Adoration is an important aspect of my personal worship of God. This cannot be worked out by any human effort but rather made incandescent by the fire of the Holy Spirit in my life. My worship of God must be the sense of awful wonder and adoration, to love, yearn and wait on God.

From: A W Tozer, My Daily Pursuit

Adoration – Evelyn Underhill

“Adoration is the first and greatest of life’s responses to its spiritual environment; the first and most fundamental of spirit’s movement towards Spirit, the seed from which all other prayer must spring.  It is among the most powerful of the educative forces which purify the understanding, form and develop the spiritual life.”

From: Evelyn Underhill

 

Sabbath Command – Dallas Willard

“The command is “Do no work.” Just make space.

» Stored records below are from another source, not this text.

(** * Fire help-desk IVR bot: the callback handler of [main.py]

    A shallow embedding of the Flask view [callback_events_handler] and of the
    helpers it calls, followed by the properties of the dialog that the
    specification states about it.

    The Python module keeps the whole dialog in module-level globals
    ([current_employee], [new_phone_number], [current_ticket],
    [retry_object], [TARGET_PHONE_NUMBER]); the embedding threads them as one
    record through a small monad that also records, in order, what the
    handler asks of its collaborators (telephony gateway, e-mail service,
    employee directory) and whether a Python exception left the view. *)

From Stdlib Require Import String Ascii ZArith List Lia Bool DecimalString.
From stdpp Require Import gmap strings.
Import ListNotations.

Local Open Scope string_scope.
Local Open Scope Z_scope.

(** ** Python [str] methods used by the handler

    Strings are byte strings; [lower] and [upper] act on the ASCII letters
    and leave every other byte as it is, which is what Python does on ASCII
    text. *)

Definition is_ascii_upper (c : ascii) : bool :=
  ((65 <=? nat_of_ascii c) && (nat_of_ascii c <=? 90))%nat.

Definition is_ascii_lower (c : ascii) : bool :=
  ((97 <=? nat_of_ascii c) && (nat_of_ascii c <=? 122))%nat.

Definition lower_char (c : ascii) : ascii :=
  if is_ascii_upper c then ascii_of_nat (nat_of_ascii c + 32) else c.

Definition upper_char (c : ascii) : ascii :=
  if is_ascii_lower c then ascii_of_nat (nat_of_ascii c - 32) else c.

Fixpoint lower (s : string) : string :=
  match s with
  | EmptyString => EmptyString
  | String c r => String (lower_char c) (lower r)
  end.

Fixpoint upper (s : string) : string :=
  match s with
  | EmptyString => EmptyString
  | String c r => String (upper_char c) (upper r)
  end.

(** ASCII text: every byte is below 128.  On such text [lower] and [upper]
    are Python's [str.lower] and [str.upper]; on other text Python maps
    code points the byte-wise functions leave alone, so the theorems whose
    statement shows a case-mapped string assume ASCII text. *)
Definition is_ascii (c : ascii) : bool := (nat_of_ascii c <? 128)%nat.

Definition ascii_text (s : string) : bool :=
  forallb is_ascii (list_ascii_of_string s).

(** [s.replace(old, new)] for a one-character [old], the only form the
    handler uses (with [new] empty). *)
Fixpoint replace (old : ascii) (new s : string) : string :=
  match s with
  | EmptyString => EmptyString
  | String c r =>
      if Ascii.eqb c old then new ++ replace old new r
      else String c (replace old new r)
  end.

Definition space : ascii := " "%char.
Definition period : ascii := "."%char.
Definition newline : string := String (ascii_of_nat 10) EmptyString.

(** ** Data model *)

Record Employee := mkEmployee {
  employee_id : string;
  first_name : string;
  last_name : string;
  display_name : string;
  telephone_number : string;
  email_address : string
}.

(** [Ticket]: every field is a [str], except that [phone_number] can be
    assigned the global [new_phone_number] while that is still [None]. *)
Record Ticket := mkTicket {
  name : string;
  id_num : string;
  contact_method : string;
  phone_number : option string;
  email : string;
  work_mode : string;
  work_address : string;
  urgency : string;
  issue_description : string
}.

(** [Ticket()] with all its default arguments. *)
Definition Ticket_new : Ticket :=
  mkTicket EmptyString EmptyString EmptyString (Some EmptyString) EmptyString
           EmptyString EmptyString EmptyString EmptyString.

(** [f"{v}"] for a value that is a [str] or [None]. *)
Definition format_value (v : option string) : string :=
  match v with
  | Some s => s
  | None => "None"
  end.

(** The nine lines of [Ticket.__str__], in source order. *)
Definition Ticket_lines (t : Ticket) : list string :=
  [ "Employee #: " ++ upper (id_num t);
    "Name: " ++ name t;
    "Best method of contact: " ++ lower (contact_method t);
    "Phone Number: " ++ format_value (phone_number t);
    "Email: " ++ lower (email t);
    "Work location: " ++ lower (work_mode t);
    "Work Address: " ++ lower (work_address t);
    "Urgency tier: " ++ lower (urgency t);
    "Description of Issue: " ++ issue_description t ].

(** [Ticket.__str__]: one f-string, each piece but the last ending in a
    newline. *)
Definition Ticket_str (t : Ticket) : string :=
  ("Employee #: " ++ upper (id_num t) ++ newline) ++
  ("Name: " ++ name t ++ newline) ++
  ("Best method of contact: " ++ lower (contact_method t) ++ newline) ++
  ("Phone Number: " ++ format_value (phone_number t) ++ newline) ++
  ("Email: " ++ lower (email t) ++ newline) ++
  ("Work location: " ++ lower (work_mode t) ++ newline) ++
  ("Work Address: " ++ lower (work_address t) ++ newline) ++
  ("Urgency tier: " ++ lower (urgency t) ++ newline) ++
  ("Description of Issue: " ++ issue_description t).

(** The SDK's [DtmfTone] enumeration, which the module imports; a
    [dtmfResult] carries the tones by their string values. *)
Inductive DtmfTone :=
| ZERO | ONE | TWO | THREE | FOUR | FIVE | SIX | SEVEN | EIGHT | NINE
| TONE_A | TONE_B | TONE_C | TONE_D | POUND | ASTERISK.

Definition tone_value (t : DtmfTone) : string :=
  match t with
  | ZERO => "zero" | ONE => "one" | TWO => "two" | THREE => "three"
  | FOUR => "four" | FIVE => "five" | SIX => "six" | SEVEN => "seven"
  | EIGHT => "eight" | NINE => "nine"
  | TONE_A => "a" | TONE_B => "b" | TONE_C => "c" | TONE_D => "d"
  | POUND => "pound" | ASTERISK => "asterisk"
  end.

Record RecognitionChoice := mkChoice {
  label : string;
  phrases : list string;
  tone : DtmfTone
}.

(** [RetryObject]: the class spells its initialiser [__int__], so
    [RetryObject()] sets no attribute at all.  An attribute is [None] here
    until the first assignment to it; reading it before that raises
    [AttributeError]. *)
Record RetryObject := mkRetry {
  context : option string;
  choices : option (list RecognitionChoice);
  mode : option string;
  counter : option Z
}.

Definition RetryObject_new : RetryObject := mkRetry None None None None.

(** [RetryObject.reset]. *)
Definition reset (r : RetryObject) : RetryObject :=
  mkRetry (Some EmptyString) (Some []) (Some EmptyString) (Some 0).

(** The module-level globals the handler reads and writes.
    [TARGET_PHONE_NUMBER] is assigned by [inbound_call_handler] when the call
    is answered, before any callback event of that call exists. *)
Record Globals := mkGlobals {
  current_employee : option Employee;
  new_phone_number : option string;
  current_ticket : Ticket;
  retry_object : RetryObject;
  TARGET_PHONE_NUMBER : string
}.

(** The globals as the module leaves them at import time, once a call from
    [target] has been answered. *)
Definition Globals_init (target : string) : Globals :=
  mkGlobals None None Ticket_new RetryObject_new target.

(** ** Inbound events

    One element of the JSON array posted to [/api/callbacks], as
    [CloudEvent.from_dict] presents it: the event type and the fields of
    [event.data] that the handler reads. *)

Inductive RecognizeResult :=
| choices_result (choice_label : string) (recognizedPhrase : option string)
| speech_result (speech : string)
| dtmf_result (tones : list DtmfTone)
| other_result.  (* any other [recognitionType] *)

Record ResultInformation := mkResultInformation {
  code : Z;
  subCode : Z;
  message : string
}.

Inductive EventType :=
| CallConnected
| RecognizeCompleted (operationContext : string) (result : RecognizeResult)
| RecognizeFailed (operationContext : string) (resultInformation : ResultInformation)
| PlayCompleted
| PlayFailed
| OtherEvent.

Record CloudEvent := mkEvent {
  callConnectionId : string;
  event_type : EventType
}.

(** ** What the handler asks of its collaborators *)

Inductive RecognizeInputType := CHOICES | SPEECH | SPEECH_OR_DTMF.

(** The arguments of [start_recognizing_media] that vary from call to call
    (the voice and the two silence timeouts are constants). *)
Record RecognizeRequest := mkRequest {
  input_type : RecognizeInputType;
  target_participant : string;
  request_choices : option (list RecognitionChoice);
  play_prompt : string;
  dtmf_max_tones_to_collect : option Z;
  operation_context : string
}.

Inductive Directive :=
| start_recognizing_media (r : RecognizeRequest)
| play_media (text : string) (operation_context : option string)
| hang_up.

Record EmailMessage := mkMessage {
  senderAddress : string;
  recipients_to : list string;
  subject : string;
  plainText : string
}.

Inductive EmailFailure :=
| BeginSendRaised
| PollingTimedOut
| StatusNotSucceeded.

Inductive LogEntry :=
| EmailPollerStatus
| EmailSucceeded
| EmailException (ex : EmailFailure).

(** The trace of one handler run.  [Gateway c d] is directive [d] issued
    through the call connection client of connection [c]; [DirectoryGet k]
    notes that [employee_dict.get(k, ...)] was evaluated; [Log] holds the
    log lines of [send_email] (the other informational log lines are not
    traced). *)
Inductive Effect :=
| Gateway (call_connection_id : string) (d : Directive)
| BeginSend (m : EmailMessage)
| DirectoryGet (key : string)
| Log (entry : LogEntry).

(** The behaviour of the e-mail service during one [send_email]: whether
    [begin_send] raises, how many [poller.wait] calls it takes until
    [poller.done()], and whether the final status is ["Succeeded"]. *)
Record EmailService := mkEmailService {
  begin_send_raises : bool;
  waits_until_done : nat;
  status_succeeded : bool
}.

(** ** The handler monad: globals, trace, and Python exceptions *)

Inductive Exn := AttributeError | TypeError | ValueError.

Inductive Res (A : Type) :=
| Val (a : A)
| Exc (e : Exn).
Arguments Val {A} a.
Arguments Exc {A} e.

(** A computation maps the globals to a result, the new globals and the
    effects it performed.  An exception keeps the globals and the effects
    reached so far, as in Python. *)
Definition M (A : Type) : Type := Globals -> Res A * Globals * list Effect.

Definition ret {A} (a : A) : M A := fun g => (Val a, g, []).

Attend to what is around you. Learn that you don’t have to DO to BE. Accept the grace of doing nothing. Stay with it until you stop jerking and squirming.”

From: Dallas Willard, The Great Omission: Reclaiming Jesus’s Essential Teachings on Discipleship

Worship with no agenda – Anna Murdock

“There might be a time during this journey of ours when our tables are overturned, our money is scattered, feathers fly and we find ourselves scrambling. There might be a time when all we have left is worship with no agenda other than to worship our Lord, and the forming of words in our hearts of “injustice” and “love” by the One who shouted them at us in the marketplace.”

From: Anna Murdock

Please see more of her writings at –

http://www.pewponderings.blogspot.com/2015/03/when-tables-are-overturned-john-213-22.html

 

 

A Foretaste of Glory – Phillip Cary

Every time we turn to Christ in faith it is like a moment of Sabbath, a little foretaste of eternal rest and glory. The gift of that moment lies not in what we do but what we receive. It is the holy time set aside to receive the greatest gift of God ever has to give, which is himself, in his own beloved Son.

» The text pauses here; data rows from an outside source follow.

(* ===== verification/Prelude.v ===== *)
(** * ChallengeForge: a verification development

    ChallengeForge is a hackathon platform in Python.  Organizers publish
    challenges and participants submit work over an HTTP interface; accepted
    submissions are evaluated and uploaded artifacts are ingested by worker
    processes.  The parts share one PostgreSQL database, which is authoritative,
    and one artifact store on the local file system.  This library translates the
    program into executable Rocq definitions and proves what makes its parts
    correct, each alone and all together.

    ** How the code is modelled

    - A Python call that may raise is a computation [M exn S A] over a state [S]:
      it returns or raises, and what it changed before it raised stays changed.
      Undoing is an explicit [rollback].  [preserves] and [triple] in this file
      are the program logic of such computations.
    - A [str] is a list of code points (PyStr), a [float] an IEEE binary64 number
      with the rounding of each operation (PyFloat), an [int] a [Z]; JSON values
      keep the order of their keys (Domain, Json), bytes are lists of [Z], and
      UTF-8 is decoded strictly (Utf8).
    - A database is a record of finite maps from identifiers to rows (Database).
      A row is the entity of the same name; Mapping and MappingSpec show that rows
      and entities correspond.  INSERT and UPDATE check the constraints of the
      schema.  A session has its own view of the database, publishes it by
      [commit], and is given the fate of its commits in advance, so that the
      theorems hold for every pattern of failing commits.
    - Clocks, fresh identifiers, and what the operating system answers are
      arguments.  Nothing is assumed of a fresh identifier: one in use makes the
      INSERT fail.
    - One transaction is one step.  Between two transactions of a request or of a
      worker, and between the unlocked read and the write of one transaction, other
      processes act: they appear as arguments ([others], [rn_others], [we_other],
      [during]) or as the interleavings of a step relation.  The services that
      check a row without locking it and write it later (publish_hackathon,
      publish_challenge, create, update_created, attach_incoming) commit on what the
      others left; the rest lock what they check, or check what never changes.

    ** Files

    - Prelude: the monad, slices, counting, record updates, tactics and hints.
      PyFloat, PyStr, Json, Utf8: the parts of Python's library the program uses.
    - Domain, Config: src/challengeforge/domain, identity, evaluation/plan.py,
      config.py.
    - Sessions: the engine of persistence/session.py.
    - Database: the tables of persistence/models.py as the repositories write
      them.  Schema: the same tables as declared, with [create_all] and
      retrieval/schema.py.  Migrations, MigrationsSpec: src/alembic/versions.
      Mapping, MappingSpec: persistence/mapping.py.
    - Catalog, CatalogSpec: application/hackathons.py, application/challenges.py
      and their repositories.  Submissions, SubmissionsSpec:
      application/submissions.py, application/idempotency.py and their
      repository.  EvaluationViews, EvaluationViewsSpec:
      application/evaluations.py.  Evaluator: application/evaluator.py.
    - Storage, StorageSpec: storage/, application/artifacts.py,
      application/uploads.py.
    - EvaluationQueue (EvaluationRepository of persistence/repositories.py),
      EvaluationQueueFacts, EvaluationQueueSpec: the durable evaluation queue with
      its bounded bypass and its recovery.  Ownership: execution/ownership.py.
    - Runtime, RuntimeSpec: runtime/ (budgets, pressure, the interactive signal,
      the adaptive controller, admission, the tick).  RuntimeStatus: the status of
      runtime/runtime.py, and runtime/expensive_work.py.  Coalescing:
      runtime/coalescing.py.  InteractiveMetrics: api/interactive_metrics.py with
      the recording of api/middleware.py.
    - Progressive, ProgressiveSpec: evaluation/.  ExecutionContract, Executor,
      ExecutorSpec: execution/contract.py, limits.py, execution_environment.py,
      process_executor.py and evaluation/synthetic_execution.py.  ProcessTree: how
      the executor ends a tree of processes and removes its workspace.  JobObject:
      execution/job_object.py and its use by the executor.  Workloads,
      WorkloadsSpec: execution/workloads.py, what the children write and return.
    - EvaluationWorker, EvaluationWorkerSpec: worker/__init__.py.
    - Canonical, Chunking, ChunkingSpec, IngestionQueue, IngestionQueueSpec,
      IngestionWorker, IngestionWorkerSpec: ingestion/ with its two repositories.
    - Retrieval: retrieval/lexical.py and retrieval/metrics.py.
    - Http, HttpSpec, UploadSpec: api/errors.py, deps.py, schemas.py, routes/ and
      persistence/seed.py.
    - RequestProfile: request_profile.py.  Middleware: the middleware of
      api/middleware.py around a request, the life of the server (main.py) and the
      pages (web/routes.py).
    - System: everything that writes the database, interleaved; a request may
      complete on a later state than the one it began with ([history]).
    - Measurements, Experiments, Integrity, Quality, LexicalQuality,
      FailureInjection: what the experiments of src/scripts compute about the system:
      order statistics, mixes of workloads and summaries; runs of single components;
      the audits of a database; the judgement of progressive evaluation and of
      lexical retrieval; crashes injected into the ingestion pipeline.

    A definition that translates code names its lines in its comment, in the form
    [path.py:first-last symbol] below src/challengeforge (or alembic/ for the
    migrations, scripts/ for the experiments).

    ** What the theorems show

    - The system (System): in every state that requests, evaluation workers and
      ingestion workers reach from the seeded database, in any interleaving and
      with any commit failures, the database is well-formed
      ([database_well_formed]), and nothing is lost, reassigned or taken back
      ([nothing_is_lost]).  One thing can be: a publication does not lock the
      challenge it checks, and one that is overtaken by a publication and a close
      opens the closed challenge again ([reopening_history]); later requests never
      do.
    - The evaluation queue refines a four-phase job lifecycle; claims follow a FIFO
      policy with a bounded bypass, bounded concurrency, and a recovery that never
      restarts an execution that is still alive; a lone worker drains it in order.
      The worker stays within its budget and settles what it claims; deferring and
      resuming a progressive evaluation changes nothing of its outcome.
    - The runtime's tick follows its policy after any history; progressive
      evaluation terminates and decides what the always-expensive evaluation
      decides; an execution ends by its deadline and a success is a real one.  Every
      workload of the trusted corpus has the outcome the contract declares
      ([corpus_outcomes]), a refused resource the outcome of its limit
      ([refusals_reported]); an execution closes the handles it opened and owns
      what it reports as owned ([job_session_safe]); a process that outlives the
      termination of its tree is reported ([leaks_are_reported]), and the result of a
      process that ran tells whether its workspace is gone
      ([result_reports_cleanup]).
    - Ingestion refines its transition table, its chunk sets are atomic, a pass is
      durable on success and leaves nothing on failure; chunks are slices of the
      canonical text that cover it.  [late_settlement_erases_chunks] states a
      defect of the code.
    - Submissions: idempotent creation, accepted if and only if evaluated.  The
      catalogue refines its contract, whose publications are decided on the row they
      read and written on the row they find.  Views say what is stored, and to whom
      it may be said.  Requests act for their caller only, whatever others commit in
      their middle; uploads are all or nothing.
    - Storage: keys stay below the root, what is stored is read back, referenced
      blobs survive reconciliation.
    - The schema: migrations are reversible, lead to the schema of the models but
      for one default, and backfill the fingerprints of the service; rows and
      entities correspond.
    - Retrieval returns the best matching chunks of succeeded jobs; coalescing is
      single flight.
    - The middleware passes on what the application sends and raises, and counts a
      request as in flight exactly while it runs ([middleware_transparent]); a life of the server seeds its users and leaves no
      engine behind ([server_life_is_clean]).
    - The experiments: their audits find nothing in any state the system reaches, and
      the evaluations they count are the submissions accepted
      ([audits_find_nothing]); every mix is judged right by every progressive mode
      ([mixes_are_judged_right]); a scenario submits exactly what it was asked for
      ([expand_mix_exact]); both chunking strategies pass their checks
      ([strategies_pass]); the gate of the executor follows from its contract
      ([gate_follows_contract]); the evaluation of retrieval always reports, and counts
      what it shows ([evaluation_reports]); every injected failure is survived
      ([failure_cells_pass]).

    ** Fuel and bounds

    The chunker's loops have a fuel of one step per line or character, which
    ChunkingSpec shows to be enough ([chunk_hybrid] succeeds on every canonical
    document); the stages of a progressive evaluation have the length of the plan
    ([run_progressive_total]); the executor's loop runs over the turns the
    operating system gives it and ends at the deadline
    ([executor_ends_by_deadline]); the loop of DISK_HEAVY has a turn for every
    mebibyte it was asked for ([disk_heavy_writes]).  Every other recursion is
    structural.  Integers are unbounded, as in Python, and have the width of the
    kernel's structures in JobObject; the width of an INTEGER column is not
    modelled.

    ** Assumptions

    SHA-256 ([Sha256]), the text of a float ([FloatRepr]), its parsing
    ([FloatParse]), [repr] of the other values ([PyRepr]) and the full-text
    functions of PostgreSQL ([FullText]) are parameters, about which nothing is
    assumed.  The answers of psutil, of subprocesses and of the host are inputs
    ([OsView], [StartView], [PollView], [EndView], [Host], [JobHost]), or the
    operations of a class ([ProcessOs], [WorkspaceOs]); process identifiers are not
    reused while a tree is ended ([EndedStaysEnded]).  Floats are
    summed as Python 3.11 sums them, from left to right.  Transactions are atomic and
    the locks of PostgreSQL serialise claims, as FOR UPDATE does.  The file system
    has no symbolic links, and nobody else writes below the storage root while a
    request uses it.  A JSONB
    column gives back the value that was stored.

    ** Not modelled

    The HTML of the templates, FastAPI's parsing and validation, logging
    (observability.py), signals and sleeping, and the tests.  Of the experiments of
    src/scripts: starting servers and worker processes, pacing requests, sampling
    PostgreSQL and the host, and writing reports.  The migrations are modelled on
    schemas; rows only for the backfill. *)
From Stdlib Require Import ZArith Lia.
From stdpp Require Export prelude gmap strings list sorting.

From: Phillip Cary, Good News for Anxious Christians: Ten Practical Things You Don’t Have to Do

 

Worship begins in … – Richard Foster

Just as worship begins in holy expectancy, it ends in holy obedience. If worship does not propel us into greater obedience, it has not been worship. To stand before the Holy One of eternity is to change. Resentments cannot be held with the same tenacity when we enter his gracious light. As Jesus says, we need to leave our gift at the altar and go set the matter straight (Matthew 5:23, 24). In worship an increased power steals its way into the heart sanctuary, an increased compassion grows in the soul. To worship is to change.

From: Richard J. Foster

A Frame for Ordinary Life – Eugene Peterson

If you keep the Sabbath, you start to see creation not as somewhere to get away from your ordinary life, but a place to frame an attentiveness to your life.

From: Eugene H. Peterson

http://www.brainyquote.com/quotes/quotes/e/eugenehpe528434.html

Sabbath – Mark Buchanan

Sabbath living orients us toward that which, apart from rest, we will always miss. The root idea of Sabbath is simple as rain falling, basic as breathing. It’s that all living things – and many nonliving things too – thrive only by an ample measure of stillness…  It’s easy to skirt or defy Sabbath, to manufacture cheap substitutes in its place – and to do all that, initially, without noticeable damage, and sometimes, briefly, with admirable results. It’s easy, in other words, to spend most of your life breaking Sabbath and never figure out that this is part of the reason your work’s unsatisfying, your friendships patchy, your leisure threadbare, your vacations exhausting. We simply haven’t taken time. We’ve not been still long enough, often enough, to know ourselves, our friends, our family. Our God.